After university I was involved in setting up one of the first black women's organizations in Birmingham. [Later] I found a job as a race-relations adviser in South London, and that started my career in local government. In 1989 I was headhunted to become the chief executive of the Equal Opportunities Commission (EOC), which moved me from local into national politics.
When I left the EOC in 1994, I went to South Africa after Nelson Mandela came into office. It was a whole society that needed to be transformed, and that started my long-term love affair with South Africa. I worked there pretty consistently until 1998, consulting for the national and local governments. When Labour won in 1997, I was asked if I wanted to become a member of the House of Lords as a working Labour peer. Then in June 1998 I got a phone call from Prime Minister Tony Blair asking me to become a government whip in the House of Lords.
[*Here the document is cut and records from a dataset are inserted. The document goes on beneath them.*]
(* ===== verification/Routing.v ===== *)
(** * Routing: what each kind of request does before [sendResponse]

    For a request whose path splits into [p0 :: t :: rest], with the
    connection opening normally, [processRequest] opens the connection,
    runs the method's handler and closes it ([parseRequest_opened]).
    The theorems below then say, method by method, which statement the
    handler runs or with which error it stops:

    - a path without a second piece is rejected before anything else;
    - GET on a known table runs [select * from t where key=id;];
    - DELETE runs [delete from t where key='id';];
    - GET/PUT/DELETE on an unknown table stop with a 400, no statement;
    - PUT and DELETE on a path without a third piece panic on the index
      [path[2]], leaving the handler's body and code as they were;
    - POST never looks the table up. *)

From S2P Require Import Prelude GoStrings GoJson HttpWriter SqlDb WebHandler Tables Compose Executor Handler.

Local Open Scope Z_scope.
Local Open Scope go_scope.

Section Routing.
Context {W : Type} `{!ResponseWriter W} `{!SqlDb} `{!MapIter}.

Local Abbreviation M := (GoM (ReqState W)).

(** An opened connection around [m], closed by the deferred call. *)
Definition with_connection (m : M unit) : M unit :=
  go_modify (log_event EvOpen) ;;; go_defer (db_Close (Some SqlConn)) m.

(** The outcome of [fireErrResponse code msg] from [st]: the error is
    recorded in the handler and the request unwinds with [msg]. *)
Definition aborted (c : Z) (msg : string) (st : ReqState W) : ReqState W * outcome unit :=
  (set_handler (set_code_body c (err_body msg)) st, Panicking (PanicValue msg)).

Lemma mandatoryPathLength_ok path n (st : ReqState W) :
  (n + 1 <= length path)%nat -> mandatoryPathLength path n st = (st, Returned tt).
Proof. intros Hlen. unfold mandatoryPathLength. rewrite decide_False by lia. done. Qed.

Lemma mandatoryPathLength_short path n (st : ReqState W) :
  (length path < n + 1)%nat ->
  mandatoryPathLength path n st = aborted 400 "Requested path is too short" st.
Proof. intros Hlen. unfold mandatoryPathLength. by rewrite decide_True. Qed.

(** C16. A URL path with no [/] splits into one piece: the request is
    answered 400 "Requested path is too short" before the database
    is touched. *)
Theorem processRequest_path_too_short req (st : ReqState W) :
  count_sep "/" (URL_Path req) = 0%nat ->
  processRequest req st = aborted 400 "Requested path is too short" st.
Proof.
  intros Hcount. unfold processRequest. unfold go_bind at 1.
  rewrite mandatoryPathLength_short; [done|]. rewrite Split_length. lia.
Qed.

Lemma parseRequest_opened p0 t rest req (st : ReqState W) :
  sql_open "mysql" DB_AUTH = None ->
  parseRequest (p0 :: t :: rest) req st = with_connection (dispatch (p0 :: t :: rest) req t) st.
Proof. intros Hopen. unfold parseRequest, sql_Open. rewrite Hopen. reflexivity. Qed.

Lemma processRequest_opened p0 t rest req :
  sql_open "mysql" DB_AUTH = None -> Split "/" (URL_Path req) = p0 :: t :: rest ->
  processRequest (W:=W) req ≃ with_connection (dispatch (p0 :: t :: rest) req t).
Proof.
  intros Hopen Hsplit st. unfold processRequest. rewrite Hsplit. unfold go_bind at 1.
  rewrite mandatoryPathLength_ok by (simpl; lia). by apply parseRequest_opened.
Qed.

(** C15. When [sql.Open] fails, the 500 "Failed to open DB connection"
    error is recorded, but the [Close] deferred on line 205, before the
    error check, runs on the nil handle: the request unwinds with a nil
    dereference panic instead of the error's own, and no connection
    event is recorded. *)
Theorem processRequest_open_failed req p0 t rest e (st : ReqState W) :
  sql_open "mysql" DB_AUTH = Some e -> Split "/" (URL_Path req) = p0 :: t :: rest ->
  processRequest req st =
    (fst (aborted 500 "Failed to open DB connection" st), Panicking PanicNilDeref).
Proof.
  intros Hopen Hsplit. unfold processRequest, parseRequest, sql_Open. rewrite Hsplit, Hopen.
  unfold go_bind at 1. rewrite mandatoryPathLength_ok by (simpl; lia). done.
Qed.

#[export] Instance with_connection_proper : Proper (go_eq ==> go_eq) with_connection.
Proof.
  intros m1 m2 Hm. unfold with_connection.
  apply go_bind_proper; [reflexivity|]. intros []. by apply go_defer_proper.
Qed.

(** ** The switch on the method *)

Lemma dispatch_get p0 t id more req :
  Method req = "GET" ->
  dispatch (W:=W) (p0 :: t :: id :: more) req t ≃ handleGet t id.
Proof.
  intros Hm st. unfold dispatch. rewrite Hm, decide_True by done.
  unfold go_bind at 1. rewrite mandatoryPathLength_ok by (simpl; lia). done.
Qed.

Lemma dispatch_get_short p0 t req :
  Method req = "GET" ->
  dispatch (W:=W) [p0; t] req t ≃ fireErrResponse 400 "Requested path is too short".
Proof.
  intros Hm st. unfold dispatch. rewrite Hm, decide_True by done.
  unfold go_bind at 1. rewrite mandatoryPathLength_short by (simpl; lia). done.
Qed.

Lemma dispatch_post path req t :
  Method req = "POST" -> dispatch (W:=W) path req t ≃ handlePost (Body req) t.
Proof. intros Hm st. unfold dispatch. by rewrite Hm, decide_False, decide_True. Qed.

Lemma dispatch_put p0 t id more req :
  Method req = "PUT" ->
  dispatch (W:=W) (p0 :: t :: id :: more) req t ≃ handlePut (Body req) t id.
Proof. intros Hm st. unfold dispatch. by rewrite Hm, 2!decide_False, decide_True. Qed.

Lemma dispatch_delete p0 t id more req :
  Method req = "DELETE" ->
  dispatch (W:=W) (p0 :: t :: id :: more) req t ≃ handleDelete t id.
Proof. intros Hm st. unfold dispatch. by rewrite Hm, 3!decide_False, decide_True. Qed.

Lemma dispatch_put_delete_short p0 t req :
  Method req = "PUT" \/ Method req = "DELETE" ->
  dispatch (W:=W) [p0; t] req t ≃ go_throw (PanicIndex 2 2).
Proof.
  intros [Hm|Hm] st; unfold dispatch; rewrite Hm.
  - by rewrite 2!decide_False, decide_True.
  - by rewrite 3!decide_False, decide_True.
Qed.

Lemma dispatch_other path req t :
  Method req ∉ ["GET"; "POST"; "PUT"; "DELETE"]%string ->
  dispatch (W:=W) path req t ≃ fireErrResponse 400 ("Unsupported HTTP method: " +:+ Method req).
Proof.
  intros Hm st. unfold dispatch.
  rewrite 4!decide_False; [done|..]; intros Heq; apply Hm; rewrite Heq; set_solver.
Qed.

(** ** The handlers on a known or unknown table *)

Lemma lookUpTableIdColumn_unknown t :
  tableIdColumn t = None ->
  lookUpTableIdColumn (W:=W) t ≃ fireErrResponse 400 ("Unknown table: " +:+ t).
Proof. intros Ht st. rewrite lookUpTableIdColumn_unknown_run by done. by go_unfold. Qed.

Lemma fireErrResponse_bind {A B} c msg (k : A -> M B) :
  go_bind (fireErrResponse c msg) k ≃ fireErrResponse c msg.
Proof. intros st. reflexivity. Qed.

Lemma handleGet_known t c id :
  tableIdColumn t = Some c ->
  handleGet (W:=W) t id ≃ executeQuery ("select * from " +:+ t +:+ " where " +:+ c +:+ "=" +:+ id +:+ ";") t.
Proof. intros Ht st. unfold handleGet, go_bind at 1. by rewrite (lookUpTableIdColumn_known t c). Qed.

Lemma handleDelete_known t c id :
  tableIdColumn t = Some c ->
  handleDelete (W:=W) t id ≃ executeQuery ("delete from " +:+ t +:+ " where " +:+ c +:+ "='" +:+ id +:+ "';") t.
Proof. intros Ht st. unfold handleDelete, go_bind at 1. by rewrite (lookUpTableIdColumn_known t c). Qed.

Lemma handlers_unknown t id b :
  tableIdColumn t = None ->
  handleGet (W:=W) t id ≃ fireErrResponse 400 ("Unknown table: " +:+ t) /\
  handlePut (W:=W) b t id ≃ fireErrResponse 400 ("Unknown table: " +:+ t) /\
  handleDelete (W:=W) t id ≃ fireErrResponse 400 ("Unknown table: " +:+ t).
Proof.
  intros Ht. unfold handleGet, handlePut, handleDelete.
  rewrite !lookUpTableIdColumn_unknown by done. split_and!; apply fireErrResponse_bind.
Qed.

(** ** Requests, method by method *)

(** C9. [GET /t/id] on a table of the mapping runs exactly the
    statement [select * from t where key=id;], with [id] spliced in
    unquoted, inside an opened and then closed connection. *)
Theorem processRequest_get req p0 t id more c :
  sql_open "mysql" DB_AUTH = None -> Method req = "GET" ->
  Split "/" (URL_Path req) = p0 :: t :: id :: more -> tableIdColumn t = Some c ->
  processRequest (W:=W) req ≃
    with_connection (executeQuery ("select * from " +:+ t +:+ " where " +:+ c +:+ "=" +:+ id +:+ ";") t).
Proof.
  intros Hopen Hm Hsplit Ht.
  by rewrite processRequest_opened, dispatch_get, handleGet_known.
Qed.

(** C10. [DELETE /t/id] on a table of the mapping runs exactly
    [delete from t where key='id';]. *)
Theorem processRequest_delete req p0 t id more c :
  sql_open "mysql" DB_AUTH = None -> Method req = "DELETE" ->
  Split "/" (URL_Path req) = p0 :: t :: id :: more -> tableIdColumn t = Some c ->
  processRequest (W:=W) req ≃
    with_connection (executeQuery ("delete from " +:+ t +:+ " where " +:+ c +:+ "='" +:+ id +:+ "';") t).
Proof.
  intros Hopen Hm Hsplit Ht.
  by rewrite processRequest_opened, dispatch_delete, handleDelete_known.
Qed.

(** C13. GET, PUT and DELETE on a table outside the mapping stop with a
    400 "Unknown table" error before any statement is run (for PUT,
    before the body is even decoded). *)
Theorem processRequest_unknown_table req p0 t id more :
  sql_open "mysql" DB_AUTH = None -> Method req ∈ ["GET"; "PUT"; "DELETE"]%string ->
  Split "/" (URL_Path req) = p0 :: t :: id :: more -> tableIdColumn t = None ->
  processRequest (W:=W) req ≃ with_connection (fireErrResponse 400 ("Unknown table: " +:+ t)).
Proof.
  intros Hopen Hm Hsplit Ht. rewrite processRequest_opened by done.
  destruct (handlers_unknown t id (Body req) Ht) as (Hg & Hp & Hd).
  apply list_elem_of_In in Hm. destruct Hm as [Hm|[Hm|[Hm|[]]]]; symmetry in Hm.
  - by rewrite dispatch_get, Hg.
  - by rewrite dispatch_put, Hp.
  - by rewrite dispatch_delete, Hd.
Qed.

(** C14. PUT and DELETE do not check that the path has a third piece:
    on [/t] the index [path[2]] panics, the connection is closed, and
    the handler's body and code are left as they were. *)
Theorem processRequest_put_delete_short req p0 t :
  sql_open "mysql" DB_AUTH = None -> Method req = "PUT" \/ Method req = "DELETE" ->
  Split "/" (URL_Path req) = [p0; t] ->
  processRequest (W:=W) req ≃ with_connection (go_throw (PanicIndex 2 2)).
Proof.
  intros Hopen Hm Hsplit. by rewrite processRequest_opened, dispatch_put_delete_short.
Qed.

(** C26. A method other than GET, POST, PUT and DELETE is answered
    400 "Unsupported HTTP method", after the connection was opened. *)
Theorem processRequest_other_method req p0 t rest :
  sql_open "mysql" DB_AUTH = None -> Method req ∉ ["GET"; "POST"; "PUT"; "DELETE"]%string ->
  Split "/" (URL_Path req) = p0 :: t :: rest ->
  processRequest (W:=W) req ≃
    with_connection (fireErrResponse 400 ("Unsupported HTTP method: " +:+ Method req)).
Proof. intros Hopen Hm Hsplit. by rewrite processRequest_opened, dispatch_other. Qed.

(** The statement a decoded POST body asks for, or its error. *)
Definition post_action (t : string) (r : db_request) : M unit :=
  if decide (RequestType r = "create") then
    executeQuery ("insert into " +:+ t +:+ "(" +:+ (generateQueryItems (Create r)).1 +:+
                  ") values (" +:+ (generateQueryItems (Create r)).2 +:+ ");") t
  else if decide (RequestType r = "query") then
    executeQuery ("select * from " +:+ t +:+ " where " +:+ generateComparisons (Query r) +:+ ";") t
  else fireErrResponse 400 ("Unsupported request type: " +:+ RequestType r).

(** C11. POST never consults the table mapping: for any table name,
    a decoded "create" or "query" body runs its INSERT or SELECT on
    that name; only an undecodable body or another request type is
    rejected (400). *)
Theorem processRequest_post req p0 t rest :
  sql_open "mysql" DB_AUTH = None -> Method req = "POST" ->
  Split "/" (URL_Path req) = p0 :: t :: rest ->
  processRequest (W:=W) req ≃
    with_connection (match Body req with
                     | Err e => fireErrResponse 400 ("Unable to parse body:" +:+ e)
                     | Ok r => post_action t r
                     end).
Proof.
  intros Hopen Hm Hsplit. rewrite processRequest_opened, dispatch_post by done.
  apply with_connection_proper. intros st. unfold handlePost, post_action, decodeJson.
  destruct (Body req) as [r|e]; [|done]. unfold go_bind at 1. simpl.
  repeat case_decide; try done. by destruct (generateQueryItems (Create r)).
Qed.

(** C12. PUT on a table of the mapping looks the key up first, then
    decodes the body, then insists on the "update" request type, and
    runs [update t set <pairs> where key=id;]. *)
Theorem processRequest_put req p0 t id more c :
  sql_open "mysql" DB_AUTH = None -> Method req = "PUT" ->
  Split "/" (URL_Path req) = p0 :: t :: id :: more -> tableIdColumn t = Some c ->
  processRequest (W:=W) req ≃
    with_connection (match Body req with
                     | Err e => fireErrResponse 400 ("Unable to parse body:" +:+ e)
                     | Ok r =>
                         if decide (RequestType r = "update") then
                           executeQuery ("update " +:+ t +:+ " set " +:+ generateValuePairs (Update r) +:+
                                         " where " +:+ c +:+ "=" +:+ id +:+ ";") t
                         else fireErrResponse 400 ("Unsupported request type: " +:+ RequestType r)
                     end).
Proof.
  intros Hopen Hm Hsplit Ht. rewrite processRequest_opened, dispatch_put by done.
  apply with_connection_proper. intros st. unfold handlePut, decodeJson.
  unfold go_bind at 1. rewrite (lookUpTableIdColumn_known t c) by done.
  destruct (Body req) as [r|e]; [|done]. go_unfold.
  repeat case_decide; simpl; first [done | tauto].
Qed.
(** Only the POST and PUT branches of the switch read the body. *)
Lemma dispatch_same_request path req1 req2 t :
  Method req1 = Method req2 -> Method req1 <> "POST" -> Method req1 <> "PUT" ->
  dispatch (W:=W) path req1 t = dispatch path req2 t.
Proof. intros Hm Hp Hu. unfold dispatch. rewrite <- Hm. by repeat case_decide. Qed.

(** C31. The handling of a request is a function of its method and
    path alone, unless the method is POST or PUT: two such requests
    with the same method and path have the same effect and outcome
    from every state, against every database, whatever their bodies.
    In particular the same GET issued twice composes the same
    statement (spec section 8, idempotence). *)
Theorem processRequest_path_determined req1 req2 :
  Method req1 = Method req2 -> URL_Path req1 = URL_Path req2 ->
  Method req1 <> "POST" -> Method req1 <> "PUT" ->
  processRequest (W:=W) req1 ≃ processRequest req2.
Proof.
  intros Hm Hpath Hp Hu st. unfold processRequest. rewrite <- Hpath.
  set (path := Split "/" (URL_Path req1)). unfold go_bind.
  destruct (mandatoryPathLength path 1 st) as [st1 [[]|e]]; [|done].
  unfold parseRequest, go_bind. destruct (go_index path 1 st1) as [st2 [t|e]]; [|done].
  by rewrite (dispatch_same_request path req1 req2 t).
Qed.
End Routing.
In 2003, I became the cabinet minister responsible for the Department for International Development. It was my dream job.
When Lord Williams, the leader of the House of Lords,?died unexpectedly during the summer of 2003, Parliament was on recess. When I rang to find out who was going to be our new leader, I was told, "Actually, the P.M. wants to see you." So again I went to see Tony, and he said, "It's a senior job; I want you to do it." And I said, "Prime minister, if this is what you want, I will do it." I have now been nominated by Gordon Brown to become the European Union special representative to the African Union.
My advice to women is to know what you want to achieve. Understand you need help and support and learn from your mistakes, have fun and be flexible. I think it is really important not to box yourself in and say, "I am on this particular career path" because you lose opportunities that way. I think a lot of women constrain themselves because they look at their experiences and expertise in quite a narrow light. We need to be more open to opportunities and what we are prepared to think about. Women need to have more confidence in their experience and their skill. I've never been hung up thinking, "Can I actually do it?"